The intracellular effect of dexamethasone (DXME) on the activity and gene expression of ornithine decarboxylase (ODC) was studied in Syrian hamster embryo cells (SHE). The ODC activity (expressed as nmoles decarboxylated ornithine mg⁻¹ protein h⁻¹) was 4·61 ± 0·14 in untreated cells, whereas it increased to 14·38 ± 0·26 after 5h treatment with 1·6 × 10⁻⁷M TPA. In contrast, DXME (2·5 × 10⁻⁵M) reduced the ODC activity by 50 per cent to 2·35 ± 0·22. In cells co‐treated for 5 h with TPA and DXME, ODC acitivity decreased to the level of the untreated cells. However, when DXME was added 3 h after TPA treatment for 2 h, in the continuous presence of TPA, the ODC activity unexpectedly increased further to 16·44 ± 1·05. The modulation of ODC activity correlated partly with the level of ODC mRNA. Thus when cells were treated with TPA, and ODC mRNA increased threefold, whereas it decreased by 30 per cent when the cells were exposed to DXME. In TPA–DXME co‐treated cells, as in TPA pretreated cells followed by DXME for 2 h, a decrease (31·25 per cent and 12·5 per cent respectively) was observed in ODC mRNA. In turnover studies, DXME was found to increase the stability of ODC; the discrepancy between ODC activity and ODC mRNA levels could result from an inhibitory effect of the corticoid on proteolysis of ODC. Studies of lysosomal protease showed that the activities of cathepsins L, B and H decreased following TPA treatment.

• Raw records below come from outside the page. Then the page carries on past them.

(** ** Fixed-size arrays *)

(** Seven copies of the value on the stack, and a tuple of the eight. *)
Definition fill_tuple (di : DebugInfo) : list insn :=
  replicate 7 (op_ AVMOpcode.Dup0 di)
  ++ [op_imm AVMOpcode.Noop (Value.new_tuple (replicate 8 (Value.new_tuple []))) di]
  ++ ((λ i, op_imm AVMOpcode.Tset (slot_val i) di) <$> seq 0 8).

(** [while tuple_size < *sz { ..; tuple_size *= 8 }] *)
Fixpoint fixed_array_levels (fuel tuple_size sz : nat) (di : DebugInfo) : option (list insn) :=
  match fuel with
  | O => None
  | S fuel =>
      if Nat.ltb tuple_size sz
      then rest ← fixed_array_levels fuel (tuple_size * 8) sz di; Some (fill_tuple di ++ rest)
      else Some []
  end.

(** The run-time test of an index that is not covered by the size of a tuple. *)
Definition bounds_check (size : nat) (di : DebugInfo) : Gen () :=
  if Nat.eqb size 8 then mret ()
  else
    cont_label ← new_label;
    emit [op_ AVMOpcode.Dup0 di;
          op_imm AVMOpcode.GreaterThan (slot_val size) di;
          op_imm AVMOpcode.Cjump (Value.Label cont_label) di;
          op_ AVMOpcode.Error di;
          label_ cont_label di].

(** Stack before: idx tuple val; after: the updated tuple. *)
Fixpoint codegen_fixed_array_mod_2 (fuel size : nat) (di : DebugInfo) : option (list insn) :=
  match fuel with
  | O => None
  | S fuel =>
      if Nat.leb size 8 then Some [op_ AVMOpcode.Tset di]
      else
        let tuple_size := slot_val TUPLE_SIZE in
        inner ← codegen_fixed_array_mod_2 fuel ((size + (TUPLE_SIZE - 1)) / TUPLE_SIZE) di;
        Some ([op_imm AVMOpcode.Dup2 tuple_size di; op_ AVMOpcode.AuxPush di; op_ AVMOpcode.Dup1 di;
               op_ AVMOpcode.Mod di; op_ AVMOpcode.Dup0 di; op_ AVMOpcode.AuxPush di;
               op_ AVMOpcode.Swap1 di; op_imm AVMOpcode.Swap1 tuple_size di; op_ AVMOpcode.Div di;
               op_ AVMOpcode.Swap2 di; op_ AVMOpcode.Swap1 di; op_ AVMOpcode.Tget di; op_ AVMOpcode.Swap1 di]
              ++ inner
              ++ [op_ AVMOpcode.AuxPop di; op_ AVMOpcode.AuxPop di; op_ AVMOpcode.Swap1 di; op_ AVMOpcode.Tset di])
  end.
(** ** Scopes *)

(** [loop { if c { x = 7; } break; }] *)
Definition leaky_loop : TypeCheckedExpr :=
  ex (Loop [st_ (SExpression (ex (If (num 1) (mkBlock [st_ (SAssignLocal 5 (num 7))] None None) None Tipe.Void)));
            st_ (SBreak None "_")]).

(** The position of the jump of the [break], its target and the positions of
    the two labels. *)
Definition leaky_code : list insn :=
  Eval vm_compute in
  match mavm_codegen_expr (H := toy_crypto) StringTable.new ∅ ∅ false leaky_loop 1 {[ 5 := 0 ]} 0
          (mkGen LabelGenerator.new [] []) with
  | Ok (_, c, _) => c
  | _ => []
  end.

(** A [break] may jump backwards.  [mavm_codegen_code_block] closes the
    scope it has opened only when the block has a value, so after an [if]
    statement its scope is still open, and the [break] that should leave the
    loop [loop { if c { x = 7; } break; }] jumps to the end of the [if] block
    instead, before the [break] itself: the loop never ends. *)
Theorem break_jumps_backwards :
  (∃ g, mavm_codegen_expr (H := toy_crypto) StringTable.new ∅ ∅ false leaky_loop 1 {[ 5 := 0 ]} 0
          (mkGen LabelGenerator.new [] []) = Ok (2, leaky_code, g)) ∧
  leaky_code !! 11 = Some (op_imm AVMOpcode.Jump (Value.Label (Label.Anon 4)) dbg) ∧
  leaky_code !! 8 = Some (label_ (Label.Anon 4) dbg) ∧
  leaky_code !! 14 = Some (label_ (Label.Anon 1) dbg).
Proof. split; [eexists; vm_compute; reflexivity|]. repeat split. Qed.
(* ===== verification/TypecheckOps.v ===== *)
(** * Type checking of operators and constant folding (src/src/compile/typecheck.rs)

    [typecheck_unary_op], [typecheck_binary_op], [typecheck_trinary_op] and
    [typecheck_binary_op_const]: which operand types an operator accepts, which
    signed or unsigned operator it becomes, and what the compiler computes
    itself when the operands are constants.

    The results are wrapped in [option] because they resolve named types
    ([get_representation]); [None] is an endless chain of aliases.  Of formatted
    error texts the fixed part is kept. *)

From Stdlib Require Import ZArith Lia.
From S2P Require Import Prelude U256 StringTab Pos Opcodes Crypto BufferTree Values Insns StraightLine TupleTree Types TypedAst Codegen.

#[local] Set Warnings "-clear-no-such-hyp".

Definition new_type_error (description : string) (loc : option Location.t) : CompileError :=
  CompileError_new "Typecheck Error" description (option_list loc).

Abbreviation result := (outcome CompileError TypeCheckedExprKind).

Definition type_error {A} (description : string) (loc : option Location.t) : outcome CompileError A :=
  Err (new_type_error description loc).

(** [t.get_representation(type_tree)?] *)
Definition with_representation {A} (tt : TypeTree) (t : Tipe.t) (k : Tipe.t → option (outcome CompileError A))
    : option (outcome CompileError A) :=
  r ← get_representation tt t;
  match r with
  | Ok t => k t
  | Err e => Some (Err e)
  | Panic => Some Panic
  end.

(** An expression that is an integer constant. *)
Definition int_const (e : TypeCheckedExpr) : option (Z * Tipe.t) :=
  match expr_kind e with
  | Const (Value.Int ui) t => Some (ui, t)
  | _ => None
  end.

Section ops.
Context `{Crypto} (biguint_parse_bytes : string → Z → option Z).

(** ** Binary operators on two constants *)
Definition bool_const (b : bool) : result := Ok (Const (Value.Int (Uint256.from_bool b)) Tipe.Bool).

(** [match val1.div(&val2) { Some(v) => Ok(Const(v, t1)), None => Err(..) }] *)
Definition div_const (v : option Z) (t1 : Tipe.t) (loc : option Location.t) : result :=
  match v with
  | Some v => Ok (Const (Value.Int v) t1)
  | None => type_error "divide by constant zero" loc
  end.

Definition compare_const (t1 t2 : Tipe.t) (unsigned signed : bool) (message : string) (loc : option Location.t) : result :=
  match t1, t2 with
  | Tipe.Uint, Tipe.Uint => bool_const unsigned
  | Tipe.Int, Tipe.Int => bool_const signed
  | _, _ => type_error message loc
  end.

Definition shift_const (f : Z → Z → Z) (val1 : Z) (t1 : Tipe.t) (val2 : Z) (t2 : Tipe.t) (loc : option Location.t) : result :=
  if type_eq t1 Tipe.Uint then
    match t2 with
    | Tipe.Uint | Tipe.Int | Tipe.Bytes32 =>
        match Uint256.to_usize val1 with
        | Some x => Ok (Const (Value.Int (f val2 x)) t1)
        | None => type_error "Attempt to shift, causing overflow" loc
        end
    | _ => type_error "Attempt to shift, must shift an integer type by a uint" loc
    end
  else type_error "Attempt to shift, must shift an integer type by a uint" loc.

Definition typecheck_binary_op_const (op : BinaryOp.t) (val1 : Z) (t1 : Tipe.t) (val2 : Z) (t2 : Tipe.t)
    (loc : option Location.t) : result :=
  match op with
  | BinaryOp.Plus | BinaryOp.Minus | BinaryOp.Times =>
      match t1, t2 with
      | Tipe.Uint, Tipe.Uint | Tipe.Int, Tipe.Int =>
          match op with
          | BinaryOp.Plus => Ok (Const (Value.Int (Uint256.add val1 val2)) t1)
          | BinaryOp.Minus =>
              match Uint256.sub val1 val2 with
              | Some val => Ok (Const (Value.Int val) t1)
              | None => type_error "underflow on substraction" loc
              end
          | _ => Ok (Const (Value.Int (Uint256.mul val1 val2)) t1)
          end
      | _, _ => type_error "invalid argument types to binary op" loc
      end
  | BinaryOp.Div =>
      match t1, t2 with
      | Tipe.Uint, Tipe.Uint => div_const (Uint256.div val1 val2) t1 loc
      | Tipe.Int, Tipe.Int => v ← unwrap (Uint256.sdiv val1 val2); div_const v t1 loc
      | _, _ => type_error "invalid argument types to divide" loc
      end
  | BinaryOp.Mod =>
      match t1, t2 with
      | Tipe.Uint, Tipe.Uint => div_const (Uint256.modulo val1 val2) t1 loc
      | Tipe.Int, Tipe.Int => v ← unwrap (Uint256.smodulo val1 val2); div_const v t1 loc
      | _, _ => type_error "invalid argument types to mod" loc
      end
  | BinaryOp.LessThan =>
      compare_const t1 t2 (val1 <? val2)%Z (Uint256.s_less_than val1 val2) "invalid argument types to <" loc
  | BinaryOp.GreaterThan =>
      compare_const t1 t2 (val2 <? val1)%Z (Uint256.s_less_than val2 val1) "invalid argument types to >" loc
  | BinaryOp.LessEq =>
      compare_const t1 t2 (val1 <=? val2)%Z (negb (Uint256.s_less_than val2 val1)) "invalid argument types to <=" loc
  | BinaryOp.GreaterEq =>
      compare_const t1 t2 (val2 <=? val1)%Z (negb (Uint256.s_less_than val1 val2)) "invalid argument types to >=" loc
  | BinaryOp.Equal | BinaryOp.NotEqual | BinaryOp.BitwiseAnd | BinaryOp.BitwiseOr | BinaryOp.BitwiseXor
  | BinaryOp.Hash =>
      if type_eq t1 t2 then
        match op with
        | BinaryOp.Equal => bool_const (val1 =? val2)%Z
        | BinaryOp.NotEqual => bool_const (negb (val1 =? val2)%Z)
        | BinaryOp.BitwiseAnd => Ok (Const (Value.Int (Uint256.bitwise_and val1 val2)) Tipe.Bool)
        | BinaryOp.BitwiseOr => Ok (Const (Value.Int (Uint256.bitwise_or val1 val2)) Tipe.Bool)
        | BinaryOp.BitwiseXor => Ok (Const (Value.Int (Uint256.bitwise_xor val1 val2)) Tipe.Bool)
        | _ =>
            match t1 with
            | Tipe.Bytes32 =>
                v ← unwrap (Value.avm_hash2 (Value.Int val1) (Value.Int val2)); Ok (Const v Tipe.Bool)
            | _ => type_error "invalid argument types to binary op" loc
            end
        end
      else type_error "invalid argument types to binary op" loc
  | BinaryOp.LogicalAnd_ =>
      if type_eq t1 Tipe.Bool && type_eq t2 Tipe.Bool
      then bool_const (negb (val1 =? 0)%Z && negb (val2 =? 0)%Z)
      else type_error "invalid argument types to logical and" loc
  | BinaryOp.LogicalOr =>
      if type_eq t1 Tipe.Bool && type_eq t2 Tipe.Bool
      then bool_const (negb (val1 =? 0)%Z || negb (val2 =? 0)%Z)
      else type_error "invalid argument types to logical or" loc
  | BinaryOp.ShiftLeft => shift_const Uint256.shift_left val1 t1 val2 t2 loc
  | BinaryOp.ShiftRight => shift_const Uint256.shift_right val1 t1 val2 t2 loc
  | BinaryOp.Smod | BinaryOp.GetBuffer8 | BinaryOp.GetBuffer64 | BinaryOp.GetBuffer256 | BinaryOp.Sdiv
  | BinaryOp.SLessThan | BinaryOp.SGreaterThan | BinaryOp.SLessEq | BinaryOp.SGreaterEq => Panic
  end.

(** ** Binary operators *)

(** With a constant on the right, commutative operators and comparisons are
    turned around. *)
Definition swap_op (op : BinaryOp.t) : option BinaryOp.t :=
  match op with
  | BinaryOp.Plus | BinaryOp.Times | BinaryOp.Equal | BinaryOp.NotEqual | BinaryOp.BitwiseAnd
  | BinaryOp.BitwiseOr | BinaryOp.BitwiseXor => Some op
  | BinaryOp.LessThan => Some BinaryOp.GreaterThan
  | BinaryOp.GreaterThan => Some BinaryOp.LessThan
  | BinaryOp.LessEq => Some BinaryOp.GreaterEq
  | BinaryOp.GreaterEq => Some BinaryOp.LessEq
  | _ => None
  end.
(* ===== verification/VirtualMachine.v ===== *)
(** * The machine of the compiler's instructions

    What generated code means before linking: an abstract machine for the
    virtual opcodes of src/src/mavm.rs ([GetLocal], [TupleGet], [MakeFrame],
    ...), with labels as jump targets.  A frame of locals is a list, where the
    linker lays out a tree of tuples ([variable_access] and [make_frame_correct]
    in TupleTree.v relate the two); the globals are a list too.  Machine
    instructions on the stack are those of [view_op].

    The machine stops where the later passes would not keep the meaning of code:
    where [IsZero] is applied to something else than a truth value, where labels
    are compared, and where a local is accessed in a frame of another size than
    the code last reserved.  Generated code does none of it. *)

From Stdlib Require Import ZArith Lia.
From stdpp Require Import relations.
From S2P Require Import Prelude U256 StringTab Pos Opcodes Crypto BufferTree Values StraightLine TupleTree Peephole StripLabels Types TypedAst Codegen FixedArray.

Inductive aux_item :=
| Plain (v : Value.t)
| Frame (locals : list Value.t).

Record vm := mkVm {
  vm_pc : nat;
  vm_stack : list Value.t;
  vm_aux : list aux_item;
  vm_globals : list Value.t;
}.

(** The position of a label. *)
Fixpoint find_label (code : list insn) (l : Label.t) : option nat :=
  match code with
  | [] => None
  | i :: code =>
      if bool_decide (Instruction.get_label i = Some l) then Some 0
      else n ← find_label code l; Some (S n)
  end.

(** Instructions that only work on the stack. *)
Definition stack_op (op : AVMOpcode.t) : bool :=
  match op with
  | AVMOpcode.AuxPush | AVMOpcode.AuxPop | AVMOpcode.Rpush | AVMOpcode.Rset | AVMOpcode.Xget | AVMOpcode.Xset
  | AVMOpcode.Jump | AVMOpcode.Cjump => false
  | _ => true
  end.

Definition label_free (v : Value.t) : bool := bool_decide (value_labels v = []).
Definition is_truth (x : Z) : bool := (x =? 0)%Z || (x =? 1)%Z.

Definition tame_op (op : AVMOpcode.t) (v : view) : option view :=
  match op with
  | AVMOpcode.Equal =>
      match v_stack v with
      | x :: y :: _ => if label_free x && label_free y then view_op op v else None
      | _ => None
      end
  | _ => bool_view_op op v
  end.

Definition on_values (op : AVMOpcode.t) (s : list Value.t) : option (list Value.t) :=
  if stack_op op then v ← tame_op op (mkView s [] Value.none); Some (v_stack v) else None.

Definition slot_of (imm : option Value.t) : option nat :=
  match imm with
  | Some (Value.Int i) => Some (Z.to_nat i)
  | _ => None
  end.

(** Element [i] of a tuple of [size] elements, and the tuple with that element changed. *)
Definition tuple_get (size i : nat) (v : Value.t) : option Value.t :=
  t ← tree_new size false; xs ← leaves t v; xs !! i.
Definition tuple_set (size i : nat) (v y : Value.t) : option Value.t :=
  t ← tree_new size false; xs ← leaves t v; _ ← xs !! i; make_value t (<[i := y]> xs).

#[global] Arguments tuple_get : simpl never.
#[global] Arguments tuple_set : simpl never.

(** Instructions that go on to the next one, in code for a frame of [size] locals. *)
Definition vm_exec (size : nat) (i : insn) (s : list Value.t) (a : list aux_item) (g : list Value.t)
    : option (list Value.t * list aux_item * list Value.t) :=
  let imm := Instruction.immediate i in
  match Instruction.opcode i, imm with
  | Opcode.Label _, None => Some (s, a, g)
  | Opcode.AVM AVMOpcode.AuxPush, _ =>
      match option_list imm ++ s with v :: s => Some (s, Plain v :: a, g) | [] => None end
  | Opcode.AVM AVMOpcode.AuxPop, _ =>
      match a with Plain v :: a => Some (v :: option_list imm ++ s, a, g) | _ => None end
  | Opcode.AVM op, _ => s ← on_values op (option_list imm ++ s); Some (s, a, g)
  | Opcode.GetLocal, _ =>
      match a with
      | Frame l :: _ =>
          if Nat.eqb (length l) size then k ← slot_of imm; v ← l !! k; Some (v :: s, a, g) else None
      | _ => None
      end
  | Opcode.SetLocal, _ =>
      match a, s with
      | Frame l :: a, v :: s =>
          if Nat.eqb (length l) size then k ← slot_of imm; _ ← l !! k; Some (s, Frame (<[k := v]> l) :: a, g) else None
      | _, _ => None
      end
  | Opcode.GetGlobalVar idx, None => v ← g !! idx; Some (v :: s, a, g)
  | Opcode.SetGlobalVar idx, None =>
      match s with v :: s => _ ← g !! idx; Some (s, a, <[idx := v]> g) | [] => None end
  | Opcode.TupleGet size, _ =>
      match s with v :: s => k ← slot_of imm; x ← tuple_get size k v; Some (x :: s, a, g) | [] => None end
  | Opcode.TupleSet size, _ =>
      match s with v :: y :: s => k ← slot_of imm; x ← tuple_set size k v y; Some (x :: s, a, g) | _ => None end
  | Opcode.UncheckedFixedArrayGet size, None =>
      c ← array_code (S size) size (Instruction.debug_info i);
      v ← run_code c (mkView s [] Value.none); Some (v_stack v, a, g)
  | Opcode.MakeFrame nargs ntotal return_address, None =>
      let frame s := Frame (take nargs s ++ replicate (ntotal - nargs) Value.none) in
      match return_address, s with
      | true, r :: s => if Nat.leb nargs (length s) && Nat.leb nargs ntotal then Some (drop nargs s, frame s :: Plain r :: a, g) else None
      | false, s => if Nat.leb nargs (length s) && Nat.leb nargs ntotal then Some (drop nargs s, frame s :: a, g) else None
      | _, _ => None
      end
  | _, _ => None
  end.

Section machine.
Context (code : list insn).

(** The size of the frame last reserved before [pc]; a program starts with a
    frame of one local. *)
Definition made_frame (i : insn) : option nat :=
  match Instruction.opcode i with Opcode.MakeFrame _ ntotal _ => Some ntotal | _ => None end.
Definition frame_size (pc : nat) : nat := foldl (λ n i, default n (made_frame i)) 1 (take pc code).

Definition vm_step_at (i : insn) (pc : nat) (s : list Value.t) (a : list aux_item) (g : list Value.t) : option vm :=
  match Instruction.opcode i with
  | Opcode.AVM AVMOpcode.Jump =>
      match option_list (Instruction.immediate i) ++ s with
      | Value.Label l :: s => p ← find_label code l; Some (mkVm p s a g)
      | _ => None
      end
  | Opcode.AVM AVMOpcode.Cjump =>
      match option_list (Instruction.immediate i) ++ s with
      | Value.Label l :: Value.Int c :: s =>
          p ← find_label code l; Some (mkVm (if (c =? 0)%Z then S pc else p) s a g)
      | _ => None
      end
  | Opcode.Return =>
      match a, Instruction.immediate i with
      | Frame _ :: Plain (Value.Label l) :: a, None => p ← find_label code l; Some (mkVm p s a g)
      | _, _ => None
      end
  | _ => '(s, a, g) ← vm_exec (frame_size pc) i s a g; Some (mkVm (S pc) s a g)
  end.

Definition vm_step (m : vm) : option vm :=
  i ← code !! vm_pc m; vm_step_at i (vm_pc m) (vm_stack m) (vm_aux m) (vm_globals m).

Definition vm_rel (m m' : vm) : Prop := vm_step m = Some m'.
Definition star : vm → vm → Prop := rtc vm_rel.

(** [c] lies at [pc]. *)
Definition code_is (pc : nat) (c : list insn) : Prop := ∀ j i, c !! j = Some i → code !! (pc + j) = Some i.

Lemma code_is_app pc c1 c2 : code_is pc (c1 ++ c2) ↔ code_is pc c1 ∧ code_is (pc + length c1) c2.
Proof.
  split.
  - intros Hc. split; intros j i Hj.
    + apply Hc. by apply lookup_app_l_Some.
    + rewrite <- Nat.add_assoc. apply Hc. rewrite lookup_app_r by lia. by replace (length c1 + j - length c1) with j by lia.
  - intros [H1 H2] j i Hj. apply lookup_app_Some in Hj as [Hj|[Hge Hj]]; [by apply H1|].
    apply H2 in Hj. by replace (pc + j) with (pc + length c1 + (j - length c1)) by lia.
Qed.

Lemma code_is_cons pc i c : code_is pc (i :: c) ↔ code !! pc = Some i ∧ code_is (S pc) c.
Proof.
  change (i :: c) with ([i] ++ c). rewrite code_is_app. cbn. rewrite Nat.add_1_r. split.
  - intros [H1 H2]. split; [|done]. specialize (H1 0 i eq_refl). by rewrite Nat.add_0_r in H1.
  - intros [H1 H2]. split; [|done]. intros [|j] i' Hj; [|done]. injection Hj as <-. by rewrite Nat.add_0_r.
Qed.

(** The same in code for a frame of [size] locals. *)
Definition body_is (size pc : nat) (c : list insn) : Prop :=
  code_is pc c ∧ ∀ j, j < length c → frame_size (pc + j) = size.

Lemma body_is_app size pc c1 c2 : body_is size pc (c1 ++ c2) ↔ body_is size pc c1 ∧ body_is size (pc + length c1) c2.
Proof.
  unfold body_is. rewrite code_is_app, length_app. split.
  - intros [[H1 H2] Hf]. split_and!; [done|intros j Hj; apply Hf; lia|done|].
    intros j Hj. rewrite <- Nat.add_assoc. apply Hf. lia.
  - intros [[H1 Hf1] [H2 Hf2]]. split; [done|]. intros j Hj. destruct (decide (j < length c1)); [by apply Hf1|].
    replace (pc + j) with (pc + length c1 + (j - length c1)) by lia. apply Hf2. lia.
Qed.

Lemma body_is_cons size pc i c :
  body_is size pc (i :: c) ↔ code !! pc = Some i ∧ frame_size pc = size ∧ body_is size (S pc) c.
Proof.
  change (i :: c) with ([i] ++ c). rewrite body_is_app. cbn [length]. rewrite Nat.add_1_r. unfold body_is at 1.
  rewrite code_is_cons. split.
  - intros [[[H1 _] H2] H3]. split_and!; [done| |done]. specialize (H2 0). rewrite Nat.add_0_r in H2. apply H2. cbn. lia.
  - intros (H1 & H2 & H3). split_and!; try done. intros j Hj. cbn in Hj. replace (pc + j) with pc by lia. done.
Qed.

Lemma body_is_one size pc i : code !! pc = Some i → frame_size pc = size → body_is size pc [i].
Proof. intros Hi Hs. apply body_is_cons. split_and!; [done|done|]. split; [done|]. cbn. lia. Qed.

Lemma frame_size_S pc i : code !! pc = Some i → frame_size (S pc) = default (frame_size pc) (made_frame i).
Proof. intros Hi. unfold frame_size. by rewrite (take_S_r code pc i Hi), foldl_app. Qed.

(** The code after the instruction that reserves the frame. *)
Lemma body_after_frame pc i n c : code !! pc = Some i → made_frame i = Some n → code_is (S pc) c →
  Forall (λ i, made_frame i = None) c → body_is n (S pc) c.
Proof.
  intros Hi Hn Hc Hf. split; [done|]. assert (frame_size (S pc) = n) as H0 by (by rewrite (frame_size_S pc i Hi), Hn).
  intros j. induction j as [|j IH]; intros Hj; [by rewrite Nat.add_0_r|].
  destruct (lookup_lt_is_Some_2 c j) as [i' Hi']; [lia|]. rewrite <- plus_n_Sm, (frame_size_S _ i' (Hc _ _ Hi')).
  rewrite (Forall_lookup_1 _ _ _ _ Hf Hi'). apply IH. lia.
Qed.

(** Labels are defined once. *)
Hypothesis labels_unique : NoDup (defined_labels code).

Lemma find_label_at pc i l : code !! pc = Some i → Instruction.get_label i = Some l → find_label code l = Some pc.
Proof using labels_unique.
  revert pc. induction code as [|i' c IH]; intros pc Hi Hl; [done|]. rewrite defined_labels_cons in labels_unique.
  apply list.NoDup_app in labels_unique as (_ & Hd & Hu). cbn [find_label]. destruct pc as [|pc].
  - injection Hi as ->. by rewrite bool_decide_eq_true_2.
  - rewrite bool_decide_eq_false_2, (IH Hu pc Hi Hl); [done|].
    intros E. apply (Hd l); [by rewrite E; left|].
    apply list_elem_of_omap. exists i. split; [|done]. by apply (list_elem_of_lookup_2 c pc).
Qed.
End machine.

DXME also inhibited cathepsin L and B activities, but stimulated cathepsin H. Analysis of neutral cytosolic protease activity by gelatin and casein zymograms showed that TPA strongly stimulated the activity of a 70 kDa gelatinase. DXME was able to inhibit the induction of such cytosolic proteases under all the treatment conditions. When the cytosolic protein was incubated in vitro, at 37°C, in the presence of 2 mM CaCl₂, the ODC activity decreased by 50 per cent after 30 min incubation. Further decrease was achieved when p‐amino‐phenylmercuric acetate, a protease activator, was added. Proteolytic activity was not inhibited after the addition of 10 μg ml⁻¹ of TIMP‐1. In contrast, the addition of EDTA restored the ODC activity completely. We postulate that modification of the 70 kDa cytosolic metalloprotease activity could interact with the post‐transcriptional regulation of ODC.